#### [What the task requires]
Report only the number of lines that contain the string "else" in the records below.
↓
(* Verification development for the grocery flyer app (CanvasComposer,
   utils/format, utils/drive, utils/xlsx, App, FitStage, FeaturedTable).

   Numbers of the TypeScript code are modelled as rationals (Q); the
   expressions are the code's expressions, in the code's order.  Strings
   are Rocq strings whose characters stand for the UTF-16 code units that
   JavaScript's [length] counts (all inputs used below are ASCII). *)

From Stdlib Require Import QArith Qabs Qminmax Qround String Ascii List Lia ZArith Bool Relations Lqa Permutation.
Import ListNotations.
Open Scope string_scope.
Open Scope Q_scope.

(* ------------------------------------------------------------------ *)
(** * Data model (utils/xlsx.ts) *)

Record Row := mkRow { name : string; size : string; price : string }.

Record FeaturedItem := mkFeatured {
  f_name : string; f_size : string; f_price : string; f_imageUrl : string }.

Record WorkbookData := mkData {
  d_featured : list FeaturedItem;
  d_grocery : list Row;
  d_frozen : list Row;
  d_meat : list Row;
  d_produce : list Row }.

(* ------------------------------------------------------------------ *)
(** * utils/format.ts : clamp *)

(** [clamp = (n, min, max) => Math.max(min, Math.min(max, n))] *)
Definition clamp (n min max : Q) : Q := Qmax min (Qmin max n).

(* ------------------------------------------------------------------ *)
(** * CanvasComposer.tsx : constants, sectionMetrics, GroupsLayer *)

Definition CANVAS_W : Q := 2550.
Definition CANVAS_H : Q := 3300.
Definition MARGIN : Q := 120.

Record Widths := mkWidths { usable : Q; nameW : Q; sizeW : Q; priceW : Q }.

Record SectionMetrics := mkMetrics {
  headerH : Q; rowH : Q; fs : Q; height : Q; widths : Widths }.
(** The row [i] of [a / b - 1] is NaN throughout when the row [i] of [b]
    is. *)
Lemma ratio_row_nan (a b : DataFrame) (i : nat) :
  df_nrows a = df_nrows b -> (i < df_nrows b)%nat ->
  (forall tc, In tc (df_cols b) -> cell (snd tc) i = NaN) ->
  forall tc,
    In tc (df_cols (df_map (fun x => x - Fin 1)%num (df_binop div a b))) ->
    cell (snd tc) i = NaN.
Proof.
  intros Hn Hi Hb tc Hin. cbn [df_map df_cols df_binop] in Hin.
  rewrite Hn, Nat.max_id in Hin.
  apply in_map_iff in Hin. destruct Hin as (tc' & <- & Hin). cbn [snd].
  apply cell_minus_one. apply in_app_or in Hin. destruct Hin as [Hin | Hin].
  - apply in_map_iff in Hin. destruct Hin as (ta & <- & _). cbn [snd].
    destruct (lookup (fst ta) (df_cols b)) as [cb | ] eqn:E.
    + unfold binop_col. rewrite cell_of_map by exact Hi.
      apply lookup_In in E. pose proof (Hb _ E) as Hcb. cbn [snd] in Hcb.
      rewrite Hcb. destruct (cell (snd ta) i); reflexivity.
    + apply cell_repeat_nan.
  - apply in_map_iff in Hin. destruct Hin as (tb & <- & _). cbn [snd].
    apply cell_repeat_nan.
Qed.

Lemma last_row_cells (df : DataFrame) (row : Series num) :
  iloc_last df = Ok row ->
  row = map (fun tc => (fst tc, cell (snd tc) (df_nrows df - 1))) (df_cols df).
Proof.
  unfold iloc_last. destruct (df_nrows df) as [ | n]; intros H; inversion H.
  cbn. now rewrite Nat.sub_0_r.
Qed.

Lemma dropna_all_nan (df : DataFrame) (row : Series num) :
  iloc_last df = Ok row ->
  (forall tc, In tc (df_cols df) -> cell (snd tc) (df_nrows df - 1) = NaN) ->
  dropna row = [].
Proof.
  intros Hrow Hnan. apply last_row_cells in Hrow. subst row.
  unfold dropna. induction (df_cols df) as [ | tc l IH]; [ reflexivity | ].
  cbn [map filter snd]. rewrite (Hnan tc) by now left. cbn [isnan negb].
  apply IH. intros tc' H. apply Hnan. now right.
Qed.

Lemma short_history_no_momentum (prices : DataFrame) (row : Series num) :
  (df_nrows prices <= 252)%nat ->
  iloc_last (df_map (fun x => x - Fin 1)%num
               (df_binop div (shift 21 prices) (shift 252 prices))) = Ok row ->
  dropna row = [].
Proof.
  intros Hshort Hrow.
  assert (Hpos : df_nrows prices <> 0%nat).
  { intros H0. rewrite iloc_last_no_row in Hrow; [ discriminate | ].
    cbn [df_nrows df_map df_binop shift]. lia. }
  apply (@dropna_all_nan _ row Hrow).
  cbn [df_nrows df_map df_binop shift]. rewrite Nat.max_id.
  apply ratio_row_nan; cbn [df_nrows shift]; [ reflexivity | lia | ].
  intros tc Hin. apply (@shifted_cell_nan 252 prices tc); [ lia | exact Hin ].
Qed.

(** X3.  With 252 rows of history or fewer, and at least one, and distinct
    column labels, both rankers return the empty list whatever the prices and
    volumes: the price of
    twelve months ago lies 252 rows back, so the 12-1 momentum of the last
    row is NaN for every ticker.  The first ranking comes with row 253. *)
Theorem rankers_need_a_year_of_history (prices volume : DataFrame) (n_holdings : Z) :
  (0 < df_nrows prices <= 252)%nat ->
  distinct_labels prices ->
  distinct_labels volume ->
  compute_tmem_top_stocks prices volume n_holdings = Ok []
  /\ compute_mec_top_stocks prices volume n_holdings = Ok [].
Proof.
  intros [Hpos Hshort] _ _.
  unfold compute_tmem_top_stocks, compute_mec_top_stocks. cbv zeta. split.
  - do 3 last_row.
    rewrite (@short_history_no_momentum prices row Hshort Hrow).
    cbn. now rewrite head_nil.
  - do 5 last_row.
    rewrite (@short_history_no_momentum prices row Hshort Hrow).
    cbn. now rewrite head_nil.
Qed.

Lemma rankers_need_a_year_of_history_witness :
  compute_tmem_top_stocks
    (fst (flat_table 252 ["AAA"] (Fin 10) (of_Z 3000000)))
    (snd (flat_table 252 ["AAA"] (Fin 10) (of_Z 3000000))) 30 = Ok []
  /\ compute_mec_top_stocks
       (fst (flat_table 252 ["AAA"] (Fin 10) (of_Z 3000000)))
       (snd (flat_table 252 ["AAA"] (Fin 10) (of_Z 3000000))) 40 = Ok [].
Proof.
  split.
  - apply (@rankers_need_a_year_of_history
             (fst (flat_table 252 ["AAA"] (Fin 10) (of_Z 3000000)))
             (snd (flat_table 252 ["AAA"] (Fin 10) (of_Z 3000000))) 30).
    + cbn. lia.
    + repeat constructor. intros [].
    + repeat constructor. intros [].
  - apply (@rankers_need_a_year_of_history
             (fst (flat_table 252 ["AAA"] (Fin 10) (of_Z 3000000)))
             (snd (flat_table 252 ["AAA"] (Fin 10) (of_Z 3000000))) 40).
    + cbn. lia.
    + repeat constructor. intros [].
    + repeat constructor. intros [].
Defined.

(** ** Momentum rankers: where the picks come from *)

Lemma tmem_origin (prices volume : DataFrame) (n : Z) (picks : list Pick) :
  compute_tmem_top_stocks prices volume n = Ok picks ->
  exists row cp adv sel,
    iloc_last (momentum_12_1 prices) = Ok row
    /\ iloc_last prices = Ok cp
    /\ iloc_last (dollar_volume_60 prices volume) = Ok adv
    /\ select (dropna row) (eligible_labels row cp adv) = Ok sel
    /\ picks = picks_of (head n (sort_values_desc sel)) cp.
Proof.
  unfold compute_tmem_top_stocks, momentum_12_1, momentum_since, dollar_volume_60,
    eligible_labels.
  cbv zeta.
  destruct (iloc_last (df_map _ (df_binop div (shift 21 prices) (shift 252 prices))))
    as [row | ]; cbn [result_bind]; [ | discriminate ].
  destruct (iloc_last prices) as [cp | ]; cbn [result_bind]; [ | discriminate ].
  destruct (iloc_last (rolling_mean 60 (df_binop mul prices volume))) as [adv | ];
    cbn [result_bind]; [ | discriminate ].
  match goal with
  | |- context [select (dropna row) ?i] =>
      destruct (select (dropna row) i) as [sel | ] eqn:Hsel;
      cbn [result_bind]; [ | discriminate ]
  end.
  intros H. inversion H. exists row, cp, adv, sel. auto.
Qed.

Lemma mec_origin (prices volume : DataFrame) (n : Z) (picks : list Pick) :
  compute_mec_top_stocks prices volume n = Ok picks ->
  exists row row_6m row_3m cp adv sel,
    iloc_last (momentum_12_1 prices) = Ok row
    /\ iloc_last (momentum_since 126 prices) = Ok row_6m
    /\ iloc_last (momentum_since 63 prices) = Ok row_3m
    /\ iloc_last prices = Ok cp
    /\ iloc_last (dollar_volume_60 prices volume) = Ok adv
    /\ select (dropna row)
              (mask_index (eligible_labels row cp adv)
                          (earnings_mask row_6m row_3m (eligible_labels row cp adv)))
       = Ok sel
    /\ picks = picks_of (head n (sort_values_desc sel)) cp.
Proof.
  unfold compute_mec_top_stocks, momentum_12_1, momentum_since, dollar_volume_60,
    eligible_labels, earnings_mask.
  cbv zeta.
  destruct (iloc_last (df_map _ (df_binop div (shift 21 prices) (shift 252 prices))))
    as [row | ]; cbn [result_bind]; [ | discriminate ].
  destruct (iloc_last (df_map _ (df_binop div (shift 21 prices) (shift 126 prices))))
    as [row_6m | ]; cbn [result_bind]; [ | discriminate ].
  destruct (iloc_last (df_map _ (df_binop div (shift 21 prices) (shift 63 prices))))
    as [row_3m | ]; cbn [result_bind]; [ | discriminate ].
  destruct (iloc_last prices) as [cp | ]; cbn [result_bind]; [ | discriminate ].
  destruct (iloc_last (rolling_mean 60 (df_binop mul prices volume))) as [adv | ];
    cbn [result_bind]; [ | discriminate ].
  match goal with
  | |- context [select (dropna row) ?i] =>
      destruct (select (dropna row) i) as [sel | ] eqn:Hsel;
      cbn [result_bind]; [ | discriminate ]
  end.
  intros H. inversion H. exists row, row_6m, row_3m, cp, adv, sel.
  repeat split; auto.
Qed.

Lemma select_labels (s : Series num) (idx : list string) (r : Series num) :
  select s idx = Ok r -> index r = idx /\ Forall (fun p => In p s) r.
Proof.
  revert r. induction idx as [ | t idx IH]; cbn; intros r H.
  - inversion H. split; [ reflexivity | constructor ].
  - destruct (lookup t s) as [v | ] eqn:Hv; [ | discriminate ].
    destruct (select s idx) as [r' | ]; [ | discriminate ].
    inversion H; subst. destruct (IH r' eq_refl) as [Hi Hall].
    split; [ cbn; f_equal; exact Hi | ].
    constructor; [ now apply lookup_In | exact Hall ].
Qed.

Lemma insert_desc_perm (p : string * num) (l : Series num) :
  Permutation (insert_desc p l) (p :: l).
Proof.
  induction l as [ | q l IH]; cbn; [ reflexivity | ].
  destruct (snd p <? snd q)%num; [ | reflexivity ].
  rewrite IH. apply perm_swap.
Qed.

Lemma sort_values_desc_perm (s : Series num) : Permutation (sort_values_desc s) s.
Proof.
  induction s as [ | p s IH]; cbn; [ reflexivity | ].
  rewrite insert_desc_perm. now constructor.
Qed.

Lemma NoDup_firstn {A} (k : nat) (l : list A) : NoDup l -> NoDup (firstn k l).
Proof.
  intros H. revert k. induction H as [ | a l Hn H IH]; intros [ | k]; cbn;
    try constructor.
  - intros Hin. apply Hn. eapply firstn_In. exact Hin.
  - apply IH.
Qed.

Lemma head_In {A} (n : Z) (l : list A) (x : A) : In x (head n l) -> In x l.
Proof. unfold head. destruct (0 <=? n)%Z; apply firstn_In. Qed.

Lemma head_all {A} (n : Z) (l : list A) :
  (Z.of_nat (List.length l) <= n)%Z -> head n l = l.
Proof.
  intros H. unfold head. destruct (Z.leb_spec 0 n); [ | lia ].
  apply firstn_all2. lia.
Qed.
(** [verifySignatureAndIssueToken], lines 81-124. *)
Definition verifySignatureAndIssueToken (body : VerifyRequestDto.t)
    : M VerifyResponseDto.t :=
  let wallet_pubkey := Js.trim (VerifyRequestDto.wallet_pubkey body) in
  let challenge_id := Js.trim (VerifyRequestDto.challenge_id body) in
  let signature_hex := Js.trim (VerifyRequestDto.signature_hex body) in
  lift (assertPubkeyFormat wallet_pubkey);;
  stored ← gets (λ w, challenges w !! challenge_id);
  match stored with
  | None => throw UnknownOrExpired
  | Some stored =>
      if negb (String.eqb (walletPubkey stored) wallet_pubkey) then
        throw WalletMismatch
      else
        now ← Date_now;
        if expiresAtMs stored <? now then
          modify (set_challenges (delete challenge_id));;
          throw Expired
        else
          ok ← lift (verifyCasperSignature wallet_pubkey (messageToSign stored)
                       signature_hex);
          if negb ok then throw InvalidSignature
          else
            modify (set_challenges (delete challenge_id));;
            let payload :=
              {| JwtPayload.sub := wallet_pubkey;
                 JwtPayload.wallet_pubkey := wallet_pubkey;
                 JwtPayload.scope := ["proof:create"; "proof:revoke"] |} in
            token ← signAsync payload JWT_EXPIRES_IN_SECONDS;
            mret {| VerifyResponseDto.ok := true;
                    VerifyResponseDto.wallet_pubkey := wallet_pubkey;
                    VerifyResponseDto.token := token;
                    VerifyResponseDto.expires_in_seconds := JWT_EXPIRES_IN_SECONDS |}
  end.

End Collaborators.

End AuthService.

(** ** AgeProofService, off-chain revision with rotation
       (src/age-proof.service.ts) *)
Module AgeProofService.

Module BirthDate.
Record t : Type := { day : Z; month : Z; year : Z }.
End BirthDate.

Module AgeComputationResult.
Record t : Type := { age : Z; isMajor : bool }.
End AgeComputationResult.

Module Age18PlusClaimParams.
Record t : Type := {
  user_hash : string;
  claim_type : string;
  value : bool;
  valid_from : Z;
  valid_until : Z;
  revoked : bool
}.
End Age18PlusClaimParams.

Module CreateClaimResult.
Record t : Type := {
  isMajor : bool;
  claimCreated : bool;
  deployHash : option string;
  claimParams : Age18PlusClaimParams.t
}.
End CreateClaimResult.

(** The value [getAge18PlusStatus] resolves to. *)
Module Status.
Record t : Type := {
  wallet_pubkey : string;
  has_proof : bool;
  is_major : bool;
  revoked : bool;
  valid_from : option Z;
  valid_until : option Z;
  deploy_hash : option string
}.
End Status.

(** The value [revokeAge18PlusClaim] resolves to. *)
Module Revocation.
Record t : Type := {
  wallet_pubkey : string;
  claim_type : string;
  had_proof : bool;
  revoked : bool;
  deploy_hash : option string;
  valid_from : option Z;
  valid_until : option Z
}.
End Revocation.

Definition CLAIM_TYPE : string := "AGE_18_PLUS".

(** [Math.floor(d.getTime() / 1000)]. *)
Definition unixSeconds (d : Z) : Z := Js.getTime d / 1000.

(** [computeAge], lines 68-84. *)
Definition computeAge (birthDate : BirthDate.t) (referenceDate : Z)
    : AgeComputationResult.t :=
  let day := BirthDate.day birthDate in
  let month := BirthDate.month birthDate in
  let year := BirthDate.year birthDate in
  let age := Js.getFullYear referenceDate - year in
  let hasNotHadBirthdayThisYear :=
    (Js.getMonth referenceDate <? month - 1)
    || ((Js.getMonth referenceDate =? month - 1)
        && (Js.getDate referenceDate <? day)) in
  let age := if hasNotHadBirthdayThisYear then age - 1 else age in
  {| AgeComputationResult.age := age;
     AgeComputationResult.isMajor := 18 <=? age |}.
(** * Trend extraction workflow: the categorizer, the sentiment scorer,
      the aggregator and [process_trends] of [trend_extractor_main.py],
      and the store utilities and interactive menu of [db_utils.py].

    Python [str] values, the lines typed at the console included, are
    modelled as [string] (one [ascii] per character); integers as [Z];
    SQLite REAL and Python float values as exact rationals [Q], which is
    enough for the order, sum and bound properties stated below. *)

From Stdlib Require Import ZArith QArith Ascii String DecimalString Sorted Lia.
From stdpp Require Import gmap strings list.

Local Open Scope string_scope.
Local Open Scope list_scope.

(** ** Python string primitives *)

Module PyStr.

(** [str.lower] on one character: 'A'..'Z' move to 'a'..'z'. *)
Definition lower_char (c : ascii) : ascii :=
  let n := nat_of_ascii c in
  if (65 <=? n)%nat && (n <=? 90)%nat then ascii_of_nat (n + 32) else c.

Fixpoint lower (s : string) : string :=
  match s with
  | EmptyString => EmptyString
  | String c s' => String (lower_char c) (lower s')
  end.

(** [s.startswith(p)]. *)
Fixpoint startswith (p s : string) : bool :=
  match p, s with
  | EmptyString, _ => true
  | String _ _, EmptyString => false
  | String a p', String b s' => Ascii.eqb a b && startswith p' s'
  end.

(** [needle in hay] for strings. *)
Fixpoint str_in (needle hay : string) : bool :=
  startswith needle hay
  || match hay with
     | EmptyString => false
     | String _ hay' => str_in needle hay'
     end.
(** C7.  For every [epsilon], every 32-bit [top_action] and every pdf buffer
    of length [N > 0], [generate_epsilon_greedy] succeeds; it sets every
    entry to [epsilon / N] and then adds [1 - epsilon] to the entry at
    [top_action], clamped to [N - 1] when [top_action >= N].  The entries of
    the result sum to exactly 1, the clamped top entry is
    [epsilon / N + (1 - epsilon)] and every other entry is [epsilon / N]. *)
Theorem generate_epsilon_greedy_spec (epsilon : Q) (top_action : Z)
    (l : list Q) :
  l <> [] -> (0 <= top_action < 2 ^ 32)%Z ->
  let N := length l in
  let top := Z.to_nat (if (top_action >=? Z.of_nat N)%Z
                       then Z.of_nat N - 1 else top_action) in
  let prob := epsilon / inject_Z (Z.of_nat N) in
  exists out,
    generate_epsilon_greedy epsilon top_action (Span l)
      = (S_EXPLORATION_OK, Span out) /\
    out = update_at top (fun d => d + (1 - epsilon)) (repeat prob N) /\
    length out = N /\
    (top < N)%nat /\
    Qsum out == 1 /\
    nth top out 0 == prob + (1 - epsilon) /\
    (forall i, (i < N)%nat -> i <> top -> nth i out 0 == prob).
Proof.
  intros Hl Ht N top prob.
  destruct (generate_epsilon_greedy_ok epsilon top_action l Hl Ht)
    as [Htop Hgen].
  fold N in Htop, Hgen. fold top in Htop, Hgen. fold prob in Hgen.
  exists (update_at top (fun d => d + (1 - epsilon)) (repeat prob N)).
  split; [exact Hgen|]. split; [reflexivity|].
  rewrite update_at_length, repeat_length.
  split; [reflexivity|]. split; [exact Htop|].
  split; [|split].
  - apply epsilon_greedy_sum. exact Htop.
  - rewrite update_at_nth_same by (rewrite repeat_length; exact Htop).
    rewrite nth_repeat_lt by exact Htop. reflexivity.
  - intros i Hi Hne. rewrite update_at_nth_other by exact Hne.
    rewrite nth_repeat_lt by exact Hi. reflexivity.
Qed.
Module Notification.
Record t : Type := mk {
  id : string;
  clientId : string;
  projectId : option string;
  type : NotificationType;
  title : string;
  message : string;
  timestamp : string;
  read : bool;
  actionRequired : bool;
  actionUrl : option string;
  priority : Priority
}.

(** [notification.read = true]. *)
Definition set_read (n : t) (v : bool) : t :=
  mk (id n) (clientId n) (projectId n) (type n) (title n) (message n)
     (timestamp n) v (actionRequired n) (actionUrl n) (priority n).
End Notification.

(** [Omit<Notification, 'id' | 'clientId' | 'timestamp' | 'read'>]. *)
Module NotificationInput.
Record t : Type := mk {
  projectId : option string;
  type : NotificationType;
  title : string;
  message : string;
  actionRequired : bool;
  actionUrl : option string;
  priority : Priority
}.
End NotificationInput.

(** [this.notifications.get(clientId) || []]: an array, even an empty one,
    is truthy, so only a missing key gives the fresh empty array. *)
Definition getClientNotifications (notifications : Map (list Notification.t))
    (clientId : string) : list Notification.t :=
  match Map_get notifications clientId with
  | Some clientNotifications => clientNotifications
  | None => []
  end.

(** The object literal [addNotification] builds. *)
Definition newNotification (randomId now clientId : string)
    (notification : NotificationInput.t) : Notification.t :=
  Notification.mk randomId clientId
    (NotificationInput.projectId notification)
    (NotificationInput.type notification)
    (NotificationInput.title notification)
    (NotificationInput.message notification)
    now false
    (NotificationInput.actionRequired notification)
    (NotificationInput.actionUrl notification)
    (NotificationInput.priority notification).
↑
#### [Your solution]
6